Trump is pushing to proceed with $200 billion worth of tariffs on Chinese products, despite efforts to rekindle trade talks between the two global economic superpowers.
Trade uncertainty, coupled with talks on re-modelling NAFTA stalling tempered gains in the key tech, financials and industrials sectors, as the TSX moved 11 points higher.
Meanwhile, a rally among many of the volatile marijuana stocks also helped Canada’s stock exchange stay above water.
A trio of cannabis producers, which are the perennial front-runners among the most actively traded stocks on the index, rallied from yesterday’s losses with Aurora, Aphria, Canopy Growth, Hydropothecary and Cronos returning to positive territory.
Cannabis rallied despite a report that U.S. border guards could bar Canadians for life from entering America, if they admit at the border that they have smoked pot, or have invested in marijuana stocks.

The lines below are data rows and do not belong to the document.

Lemma check_dmi_ok w : dmi_ok w -> exists w', check_dmi bus r w = Ret (tt, w') /\ effect w (rm_rd (rw_mem w)) w'.
Proof.
  intros Hd. pose proof (po_fits r Hr). pose proof (po_offset r Hr). pose proof (po_span r Hr). pose proof (po_bytes r Hr).
  pose proof (po_number r Hr). pose proof (po_stride r Hr). assert (0 < px_span r) by nia. pose proof (rml_limit (bus := bus)).
  unfold check_dmi. destruct (rml_dmi (bus := bus) (reg_txn TLM_IGNORE_COMMAND (px_offset r) [] (px_span r)) dmi_init (rw_mem w))
    as (ok & t' & d & m & -> & Hc & Hh & Hok); [cbn; lia|].
  pose proof (effect_mem w m _ Hd Hc Hh) as He. destruct ok; [|eauto].
  destruct (Hok eq_refl) as (Hs & Hend & Hmap). rewrite Hs, Hend, !u64_small by (rewrite ?u64_small by lia; lia).
  rewrite (proj2 (Z.leb_le _ _)) by lia. eexists. split; [done|]. split; try done.
  - eexists. by rewrite reg_of_put.
  - unfold dmi_ok. rewrite reg_of_put. cbn. intros k Hk. replace (dmi_ptr d + (px_offset r - 0) + k) with (dmi_host d (px_offset r + k)).
    + apply Hmap. lia.
    + unfold dmi_host. rewrite Hs. lia.
  - intros i Hi. cbn. by rewrite lookup_insert_ne.
Qed.

Lemma reg_read_txn w a n :
  dmi_ok w -> px_offset r <= a -> a + Z.of_nat n <= px_offset r + px_span r ->
  exists w', reg_access bus r TLM_READ_COMMAND a (replicate n 0) w = Ret (bytes_at (rm_rd (rw_mem w)) a n, w') /\
    effect w (rm_rd (rw_mem w)) w'.
Proof.
  intros Hd Ha Hn. pose proof (po_fits r Hr). pose proof (po_offset r Hr). pose proof (po_span r Hr).
  unfold reg_access. rewrite length_replicate.
  destruct (rml_read (bus := bus) (reg_txn TLM_READ_COMMAND a (replicate n 0) (Z.of_nat n)) (rw_mem w))
    as (t' & m & -> & -> & Hc & Hh); cbn; rewrite ?length_replicate; unfold wrap; rewrite ?Z.mod_small by lia; try done; try lia.
  pose proof (effect_mem w m _ Hd Hc Hh) as He. unfold sm_when, sm_bind. destruct (dmi_allowed t').
  - destruct (check_dmi_ok (mk_world m (rw_regs w))) as (w' & -> & He'); [apply He|]. eexists. split; [done|].
    eapply effect_trans; [done|]. eapply effect_ext; [|done]. cbn. by rewrite Hc.
  - eexists. split; [done|]. done.
Qed.
Lemma split_elem e :
  om_wf (split_and_resolve ns ne t m).1 /\
  (e ∈ (split_and_resolve ns ne t m).1 <->
   e ∈ m1 \/ exists s t' w, (s, t') ∈ segments (boundaries ivs) /\ best_target ivs s t' = Some w /\
              e = (s, mk_region s t' w)).
Proof.
  unfold split_and_resolve. simpl. destruct (boundaries_spec ivs) as [Hbs _].
  apply resolve_segments_elem; [done|by apply remove_keys_elem, Hwf|].
  intros s e' w Hseg Hb. destruct (segment_winner _ _ _ Hseg Hb) as (Hlt & iv & Hiv & H1 & H2 & _).
  apply om_find_None, Forall_forall. intros [k r] Hk. simpl. intros ->.
  pose proof Hk as Hk'. apply survivors_elem in Hk' as [Hin _]; [|done].
  pose proof (aw_key _ Hwf _ _ Hin). pose proof (aw_range _ Hwf _ _ Hin).
  apply (survivor_apart _ _ _ s Hk Hiv); unfold reg_has, iv_has; lia.
Qed.

Lemma split_wf : amap_wf (split_and_resolve ns ne t m).1.
Proof.
  assert (Hseg : forall s e w, (s, e) ∈ segments (boundaries ivs) -> best_target ivs s e = Some w ->
    0 <= s < e /\ e < 2 ^ 64 /\ priority w < UINT32_MAX).
  { intros s e w Hs Hb. destruct (segment_winner _ _ _ Hs Hb) as (Hlt & iv & Hiv & H1 & H2 & <- & Hp).
    apply intervals_elem in Hiv as [->|(k & r & Hin & _ & ->)]; simpl in *; [split; lia|].
    pose proof (aw_range _ Hwf _ _ Hin). split; lia. }
  assert (Hmix : forall k r s e w, (k, r) ∈ m1 -> (s, e) ∈ segments (boundaries ivs) ->
    best_target ivs s e = Some w -> reg_end r <= s \/ e <= reg_start r).
  { intros k r s e w Hin Hs Hb.
    destruct (segment_winner _ _ _ Hs Hb) as (Hlt & iv & Hiv & H1 & H2 & _).
    destruct (decide (reg_end r <= s \/ e <= reg_start r)) as [|Hn]; [done|]. exfalso.
    pose proof Hin as Hin'. apply survivors_elem in Hin' as [Hin' _]; [|done].
    pose proof (aw_range _ Hwf _ _ Hin').
    apply (survivor_apart _ _ _ (Z.max s (reg_start r)) Hin Hiv); unfold reg_has, iv_has; lia. }
  destruct (boundaries_spec ivs) as [Hbs _].
  split.
  - by apply (split_elem (0, mk_region 0 0 t)).
  - intros k r [Hin|(s & e & w & _ & _ & [= -> ->])]%split_elem; [|done].
    apply survivors_elem in Hin as [Hin _]; [|done]. by apply (aw_key _ Hwf).
  - intros k r [Hin|(s & e & w & Hs & Hb & [= -> ->])]%split_elem.
    + apply survivors_elem in Hin as [Hin _]; [|done]. by apply (aw_range _ Hwf _ _ Hin).
    + simpl. specialize (Hseg _ _ _ Hs Hb). lia.
  - intros k r k' r' [Hin|(s & e & w & Hs & Hb & [= -> ->])]%split_elem
      [Hin'|(s' & e' & w' & Hs' & Hb' & [= -> ->])]%split_elem; simpl.
    + apply survivors_elem in Hin as [Hin _]; [|done]. apply survivors_elem in Hin' as [Hin' _]; [|done].
      by apply (aw_disjoint _ Hwf _ _ _ _ Hin Hin').
    + specialize (Hmix _ _ _ _ _ Hin Hs' Hb'). lia.
    + specialize (Hmix _ _ _ _ _ Hin' Hs Hb). lia.
    + destruct (segments_disjoint _ _ _ _ _ Hbs Hs Hs') as [[-> ->]|?]; [|lia].
      left. congruence.
  - intros k r [Hin|(s & e & w & Hs & Hb & [= -> ->])]%split_elem.
    + apply survivors_elem in Hin as [Hin _]; [|done]. by apply (aw_priority _ Hwf _ _ Hin).
    + simpl. by apply (Hseg _ _ _ Hs Hb).
Qed.

Lemma best_at_step_idem a acc iv :
  best_at_step a (best_at_step a acc iv) iv = best_at_step a acc iv.
Proof.
  unfold best_at_step. case_bool_decide; [|done].
  destruct (iv_priority iv <? acc.1) eqn:E; simpl; [by rewrite Z.ltb_irrefl|by rewrite E].
Qed.

Lemma best_at_unique a l iv0 acc :
  (forall iv, iv ∈ l -> iv_has iv a -> iv = iv0) -> iv0 ∈ l ->
  foldl (best_at_step a) acc l = best_at_step a acc iv0.
Proof.
  revert acc. induction l as [|iv l IH]; intros acc Huniq Hin; [by apply not_elem_of_nil in Hin|].
  simpl. destruct (decide (iv0 ∈ l)) as [Hl|Hl].
  - rewrite IH by set_solver. destruct (decide (iv_has iv a)) as [Hh|Hh].
    + rewrite (Huniq iv) by set_solver. apply best_at_step_idem.
    + f_equal. unfold best_at_step. by rewrite bool_decide_eq_false_2.
  - apply elem_of_cons in Hin as [<-|Hin]; [|done].
    apply best_at_skip. intros iv Hiv Hh. rewrite (Huniq iv) in Hiv by set_solver. done.
Qed.

(** What the address [a] decodes to once [t] is added on [[ns, ne)]. *)
Definition add_spec (old : option tref) (a : Z) : option tref :=
  if decide (ns <= a < ne) then
    match old with
    | Some t' => if priority t' <? priority t then Some t' else Some t
    | None => Some t
    end
  else old.

Lemma best_at_add_spec a :
  (exists iv, iv ∈ ivs /\ iv_has iv a) -> best_at ivs a = add_spec (find_slow a m) a.
Proof.
  intros Hex. unfold best_at, ivs, intervals. simpl.
  set (acc0 := best_at_step a (UINT32_MAX, None) (interval_of ns ne t)).
  assert (Hacc0 : acc0 = if decide (ns <= a < ne) then (priority t, Some t) else (UINT32_MAX, None)).
  { unfold acc0, best_at_step, iv_has. simpl. case_bool_decide; case_decide; try done; try lia.
    destruct (priority t <? UINT32_MAX) eqn:E; [done|lia]. }
  unfold add_spec. destruct (find_slow a m) as [t'|] eqn:Ef.
  - apply find_slow_Some in Ef as (k & r & Hin & Ha & <-); [|done].
    destruct (overlaps ns ne r) eqn:Ho.
    + rewrite (best_at_unique _ _ (interval_of (reg_start r) (reg_end r) (reg_target r))).
      * unfold best_at_step. rewrite bool_decide_eq_true_2 by done. rewrite Hacc0. simpl.
        pose proof (aw_priority _ Hwf _ _ Hin). case_decide; simpl.
        -- by destruct (priority (reg_target r) <? priority t).
        -- destruct (priority (reg_target r) <? UINT32_MAX) eqn:E; [done|lia].
      * intros iv ([k' r'] & -> & Hin')%list_elem_of_fmap Hh.
        apply overlapping_elem in Hin' as [Hin' _]. simpl in *.
        unfold iv_has, reg_has in *. simpl in Hh.
        destruct (aw_disjoint _ Hwf _ _ _ _ Hin Hin') as [->|?]; [done|lia].
      * apply list_elem_of_fmap. exists (k, r). split; [done|]. by apply overlapping_elem.
    + exfalso. destruct Hex as (iv & Hiv & Hh).
      apply (survivor_apart k r iv a); [|done..]. by apply survivors_elem.
  - rewrite find_slow_None in Ef by done. rewrite best_at_skip.
    + rewrite Hacc0. by case_decide.
    + intros iv ([k' r'] & -> & Hin')%list_elem_of_fmap Hh.
      apply overlapping_elem in Hin' as [Hin' _]. by apply (Ef _ _ Hin').
Qed.
(** The data register: the oldest character leaves the buffer and its place is granted again. *)
Lemma read_UARTDR_ok u : link_ok u ->
  exists v u', read_UARTDR u = Ret (v, u') /\ link_ok u' /\ is_byte v /\ u_socket u' = u_socket u /\
    bf_queue (u_peer u') = bf_queue (u_peer u) /\
    rx (u_s u) = (if 0 <? pl_read_count (u_s u) then [v] else []) ++ rx (u_s u').
Proof.
  intros Hl. rewrite (read_UARTDR_eq u Hl). do 2 eexists. split; [done|]. cbn [u_s u_socket u_peer].
  destruct Hl as [[Hlen Hp Hc Hb] [Hf Hpr Hcr Haw Hby] Hsk Hi]. set (s := u_s u) in *.
  assert (is_byte (pl_read_fifo s !!! Z.to_nat (pl_read_pos s))) as Hv.
  { eapply Forall_lookup_1; [exact Hb|]. apply list_lookup_lookup_total_lt. lia. }
  assert (pl_read_fifo (dr_state s) = pl_read_fifo s) as E1 by (unfold dr_state; repeat case_match; done).
  assert (pl_read_count (dr_state s) = if 0 <? pl_read_count s then pl_read_count s - 1 else pl_read_count s) as E2
    by (unfold dr_state; repeat case_match; done).
  assert (pl_read_pos (dr_state s) = if 0 <? pl_read_count s then if pl_read_pos s + 1 =? 16 then 0 else pl_read_pos s + 1 else pl_read_pos s) as E3
    by (unfold dr_state; repeat case_match; done).
  split; [split; cbn [u_s u_peer u_socket]|].
  - split; rewrite ?E1, ?E2, ?E3; [done| | |done]; destruct (Z.ltb_spec 0 (pl_read_count s)); try lia.
    destruct (Z.eqb_spec (pl_read_pos s + 1) 16); lia.
  - split; cbn [u_peer u_s]; rewrite ?E2; destruct (Z.ltb_spec 0 (pl_read_count s)); cbn; try done; try lia. by left.
  - done.
  - by unfold irq_ok.
  - split; [done|]. split; [done|]. split; [by destruct (0 <? _)|]. unfold rx. rewrite E1, E2, E3.
    destruct (Z.ltb_spec 0 (pl_read_count s)); [|done]. cbn [app]. apply ring_take; lia.
Qed.
(* ===== verification/QuantumKeeper.v ===== *)
(** * Quantum keepers

    The quantum keepers that let a processor model run in a thread of its own beside
    the SystemC kernel (common/src/libgssync/qkmultithread.cc, common/include/qkmulti-*.h
    and async_event.h).  Times are [sc_time] values: unsigned 64-bit counts of the time
    resolution.  The two threads are the steps of a machine: what runs under the mutex of
    the source is one step, a thread that waits on the condition variable waits for a
    state in which its loop ends. *)

From stdpp Require Import base list numbers option relations.
From S2P Require Import Prelude.

(** ** Events that another thread may notify *)

(** [async_event]: [ev_pending] is the time of the pending notification of the SystemC event,
    [ev_outstanding] the delay that another thread has left, [ev_attached] whether the
    kernel waits for the channel and [ev_attach] the change another thread has left. *)
Record async_event : Type := mk_event {
  ev_pending : option Z;
  ev_outstanding : option Z;
  ev_attached : bool;
  ev_attach : option bool;
}.

Definition new_async_event (start_attached : bool) : async_event := mk_event None None start_attached None.

(** [sc_event::notify (delay)]: of two pending notifications the earlier stays. *)
Definition sc_notify (now delay : Z) (e : async_event) : async_event :=
  let t := u64 (now + delay) in
  mk_event (Some (match ev_pending e with Some t' => Z.min t' t | None => t end))
    (ev_outstanding e) (ev_attached e) (ev_attach e).

(** [notify (delay)] from the SystemC thread or from another. *)
Definition ev_notify (sysc : bool) (now delay : Z) (e : async_event) : async_event :=
  if sysc then sc_notify now delay e
  else mk_event (ev_pending e) (Some delay) (ev_attached e) (ev_attach e).

(** [async_attach_suspending] and [async_detach_suspending]. *)
Definition ev_set_attached (sysc b : bool) (e : async_event) : async_event :=
  if sysc then mk_event (ev_pending e) (ev_outstanding e) b (ev_attach e)
  else mk_event (ev_pending e) (ev_outstanding e) (ev_attached e) (Some b).

(** [update], on the SystemC thread. *)
Definition ev_update (now : Z) (e : async_event) : async_event :=
  let e := match ev_outstanding e with
           | Some d => let e := sc_notify now d e in mk_event (ev_pending e) None (ev_attached e) (ev_attach e)
           | None => e
           end in
  let e := match ev_attach e with Some b => ev_set_attached true b e | None => e end in
  mk_event (ev_pending e) (ev_outstanding e) (ev_attached e) None.

(** ** Policies *)

Inductive jobstates : Type := NONE | RUNNING | STOPPED.

#[global] Instance jobstates_eq_dec : EqDecision jobstates.
Proof. solve_decision. Defined.

(** What the kinds of quantum keeper override: [time_to_sync] and [need_sync], given the state
    of the job, the SystemC time, the local time and the global quantum. *)
Class QkPolicy : Type := {
  time_to_sync : jobstates -> Z -> Z -> Z -> Z;
  need_sync : jobstates -> Z -> Z -> Z -> bool;
}.

(** [tlm_quantumkeeper_multithread]. *)
Definition time_to_sync_multithread (st : jobstates) (now local quantum : Z) : Z :=
  let q := u64 (now + u64 (quantum * 2)) in
  if local <=? q then q - local else 0.

#[global] Instance qk_multithread : QkPolicy := {
  time_to_sync := time_to_sync_multithread;
  need_sync _ _ _ _ := true;
}.

(** [tlm_quantumkeeper_multi_quantum]. *)
Definition time_to_sync_quantum (st : jobstates) (now local quantum : Z) : Z :=
  let next_quantum_boundary := u64 (now + quantum) in
  if local <=? next_quantum_boundary then next_quantum_boundary - local else 0.

Definition qk_multi_quantum : QkPolicy := {|
  time_to_sync := time_to_sync_quantum;
  need_sync st now local quantum := time_to_sync_quantum st now local quantum =? 0;
|}.

(** [tlm_quantumkeeper_multi_adaptive]; a time multiplied by 0.5 is rounded to the nearest. *)
Definition time_to_sync_adaptive (st : jobstates) (now local quantum : Z) : Z :=
  if negb (bool_decide (st = RUNNING)) then 0
  else if local <=? now then u64 (quantum * 2)
  else if local <=? u64 (now + quantum) then quantum
  else if local <=? u64 (now + u64 (2 * quantum)) then (quantum + 1) / 2
  else 0.

Definition qk_multi_adaptive : QkPolicy := {|
  time_to_sync := time_to_sync_adaptive;
  need_sync st now local quantum := time_to_sync_adaptive st now local quantum =? 0;
|}.

(** [tlm_quantumkeeper_unconstrained]. *)
Definition qk_unconstrained : QkPolicy := {|
  time_to_sync _ _ _ quantum := quantum;
  need_sync _ _ _ _ := false;
|}.

(** ** The keeper *)

(** The members of [tlm_quantumkeeper_multithread], with the SystemC time and the suspension
    that the keeper's process has asked the kernel for.  [q_budget] belongs to the
    initiator: the time it may still run by its last [time_to_sync], negative when it has run
    further. *)
Record qk : Type := mk_qk {
  q_now : Z;
  q_local : Z;
  q_status : jobstates;
  q_systemc_waiting : bool;
  q_extern_waiting : bool;
  q_suspended : bool;
  q_tick : async_event;
  q_budget : Z;
}.

Definition set_now (v : Z) (s : qk) : qk :=
  mk_qk v (q_local s) (q_status s) (q_systemc_waiting s) (q_extern_waiting s) (q_suspended s) (q_tick s) (q_budget s).
Definition set_local (v : Z) (s : qk) : qk :=
  mk_qk (q_now s) v (q_status s) (q_systemc_waiting s) (q_extern_waiting s) (q_suspended s) (q_tick s) (q_budget s).
Definition set_job (v : jobstates) (s : qk) : qk :=
  mk_qk (q_now s) (q_local s) v (q_systemc_waiting s) (q_extern_waiting s) (q_suspended s) (q_tick s) (q_budget s).
Definition set_suspended (v : bool) (s : qk) : qk :=
  mk_qk (q_now s) (q_local s) (q_status s) v (q_extern_waiting s) v (q_tick s) (q_budget s).
Definition set_extern_waiting (v : bool) (s : qk) : qk :=
  mk_qk (q_now s) (q_local s) (q_status s) (q_systemc_waiting s) v (q_suspended s) (q_tick s) (q_budget s).
Definition set_tick (v : async_event) (s : qk) : qk :=
  mk_qk (q_now s) (q_local s) (q_status s) (q_systemc_waiting s) (q_extern_waiting s) (q_suspended s) v (q_budget s).
Definition set_budget (v : Z) (s : qk) : qk :=
  mk_qk (q_now s) (q_local s) (q_status s) (q_systemc_waiting s) (q_extern_waiting s) (q_suspended s) (q_tick s) v.

(** [m_tick.notify (delay)]. *)
Definition tick_notify (sysc : bool) (delay : Z) (s : qk) : qk :=
  set_tick (ev_notify sysc (q_now s) delay (q_tick s)) s.

Definition qk_inc (t : Z) (s : qk) : qk := set_local (u64 (q_local s + t)) s.

(** [set]: the argument is relative to the SystemC time; time does not go back. *)
Definition qk_set (sysc : bool) (t : Z) (s : qk) : qk :=
  let s := if q_local s <=? u64 (t + q_now s) then set_local (u64 (t + q_now s)) s else s in
  tick_notify sysc 0 s.

Definition qk_reset (sysc : bool) (s : qk) : qk := tick_notify sysc 0 (set_local (q_now s) s).

Definition qk_start (sysc : bool) (s : qk) : qk :=
  let s := set_job RUNNING s in
  tick_notify sysc 0 (set_tick (ev_set_attached sysc true (q_tick s)) s).

Definition qk_stop (sysc : bool) (s : qk) : qk :=
  if bool_decide (q_status s = STOPPED) then s else tick_notify sysc 0 (set_job STOPPED s).

Definition get_local_time (s : qk) : Z := if q_now s <=? q_local s then q_local s - q_now s else 0.

(** The constructor. *)
Definition new_qk (now : Z) : qk :=
  qk_reset true (mk_qk now 0 NONE false false false (new_async_event false) 0).

(** [timehandler], the method that [m_tick] triggers. *)
Definition timehandler (quantum : Z) (s : qk) : qk :=
  let e := q_tick s in
  let s := set_tick (mk_event None (ev_outstanding e) (ev_attached e) (ev_attach e)) s in
  if negb (bool_decide (q_status s = RUNNING)) then
    let s := set_suspended false s in
    set_tick (ev_set_attached true false (q_tick s)) s
  else if q_now s <? q_local s then
    tick_notify true (Z.min (q_local s - q_now s) quantum) (set_suspended false s)
  else set_suspended true s.

(** [sync] of the keeper's own thread: up to the loop, the test of the loop, what follows it,
    and the time-out of the wait. *)
Definition sync_enter (s : qk) : qk := set_extern_waiting true (tick_notify false 0 s).
Definition sync_loops {P : QkPolicy} (quantum : Z) (s : qk) : bool :=
  bool_decide (q_status s = RUNNING) && (time_to_sync (q_status s) (q_now s) (q_local s) quantum =? 0).
Definition sync_leave {P : QkPolicy} (quantum : Z) (s : qk) : qk :=
  set_budget (time_to_sync (q_status s) (q_now s) (q_local s) quantum) (set_extern_waiting false s).
Definition sync_timeout (s : qk) : qk := tick_notify false 0 s.

(** [sync] on the SystemC thread: the time its process waits, if it waits. *)
Definition sync_sysc (s : qk) : res (qk * option Z) :=
  let? _ := assertb (q_now s <=? q_local s) in
  let t := q_local s - q_now s in
  Ret (tick_notify true 0 s, if bool_decide (q_status s = STOPPED) then None else Some t).

(** [sync] of [tlm_quantumkeeper_freerunning] outside the SystemC thread: it does not wait. *)
Definition sync_freerunning (s : qk) : qk := tick_notify false 0 s.

(** * The two threads *)

(** Times stay below this bound, far from the wrap of 64 bits. *)
Definition horizon : Z := 2 ^ 62.

(** The steps of the kernel: it updates the event, runs the process of an event whose time has
    come, and otherwise, unless it is suspended, lets time pass, up to the next
    notification. *)
Inductive kernel_step (quantum : Z) (s : qk) : qk -> Prop :=
| k_update : kernel_step quantum s (set_tick (ev_update (q_now s) (q_tick s)) s)
| k_tick : ev_pending (q_tick s) = Some (q_now s) -> kernel_step quantum s (timehandler quantum s)
| k_advance now' :
    q_suspended s = false -> q_now s < now' < horizon ->
    match ev_pending (q_tick s) with Some t => q_now s < t /\ now' <= t | None => True end ->
    kernel_step quantum s (set_now now' s).

(** The steps of the initiator's thread: it runs, as far as it likes, telling the keeper how far it
    got in either of two ways, and enters, waits in and leaves [sync]. *)
Inductive extern_step `{QkPolicy} (quantum : Z) (s : qk) : qk -> Prop :=
| e_inc d :
    q_extern_waiting s = false -> 0 <= d -> q_local s + d < horizon ->
    extern_step quantum s (set_budget (q_budget s - d) (qk_inc d s))
| e_set v :
    q_extern_waiting s = false -> 0 <= v < horizon ->
    extern_step quantum s (set_budget (q_budget s - Z.max 0 (v - q_local s)) (qk_set false (u64 (v - q_now s)) s))
| e_enter : q_extern_waiting s = false -> extern_step quantum s (sync_enter s)
| e_leave : q_extern_waiting s = true -> sync_loops quantum s = false -> extern_step quantum s (sync_leave quantum s)
| e_timeout : q_extern_waiting s = true -> extern_step quantum s (sync_timeout s).

Inductive qk_reach `{QkPolicy} (quantum : Z) (s : qk) : qk -> Prop :=
| qk_here : qk_reach quantum s s
| qk_kernel s1 s2 : qk_reach quantum s s1 -> kernel_step quantum s1 s2 -> qk_reach quantum s s2
| qk_extern s1 s2 : qk_reach quantum s s1 -> extern_step quantum s1 s2 -> qk_reach quantum s s2.

(** ** What a policy promises *)

(** With [lead quantum] the furthest that the policy lets the local time run ahead: the budget it
    gives, unless it gives none, stays within that, and it gives one when SystemC has caught up. *)
Class BoundedPolicy (P : QkPolicy) (lead : Z -> Z) : Prop := {
  lead_range quantum : 0 < quantum < 2 ^ 60 -> 0 < lead quantum <= 4 * quantum;
  budget_bound st now local quantum :
    0 < quantum < 2 ^ 60 -> 0 <= now < horizon -> 0 <= local < horizon ->
    0 <= time_to_sync st now local quantum /\
    (time_to_sync st now local quantum <> 0 -> local + time_to_sync st now local quantum <= now + lead quantum);
  budget_given now local quantum :
    0 < quantum < 2 ^ 60 -> 0 <= now < horizon -> 0 <= local < horizon -> local <= now ->
    0 < time_to_sync RUNNING now local quantum;
}.

Ltac time_arith :=
  intros; unfold horizon in *;
  repeat match goal with
    | |- context [wrap 64 ?z] =>
        lazymatch z with context [wrap _ _] => fail | _ => rewrite (wrap_small 64 z) by (unfold in_width; lia) end
    end;
  repeat match goal with |- context [?a <=? ?b] => destruct (Z.leb_spec a b) end; lia.

#[global] Instance multithread_bounded : BoundedPolicy qk_multithread (fun quantum => 2 * quantum).
Proof.
  split; cbn; unfold time_to_sync_multithread; time_arith.
Qed.

#[global] Instance quantum_bounded : BoundedPolicy qk_multi_quantum (fun quantum => quantum).
Proof. split; cbn; unfold time_to_sync_quantum; time_arith. Qed.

On Wall Street, U.S./China tariff fears was a culprit in erasing yesterday’s triple digit gains on the Dow, which managed to inch up eight points.
The Nasdaq didn’t escape the red, slipping three points.
The loonie lost ground against a strengthening American dollar, losing 20/100ths of a cent to $0.7672 US, but was still on course for its best weekly performance in five months.
Oil clawed back from yesterday’s losses, edging 34 cents higher to $68.93 with November’s deadline on U.S. sanctions on Iran raising concerns over supply, while gold spiralled, dropping $8.60 to $1,194 an ounce.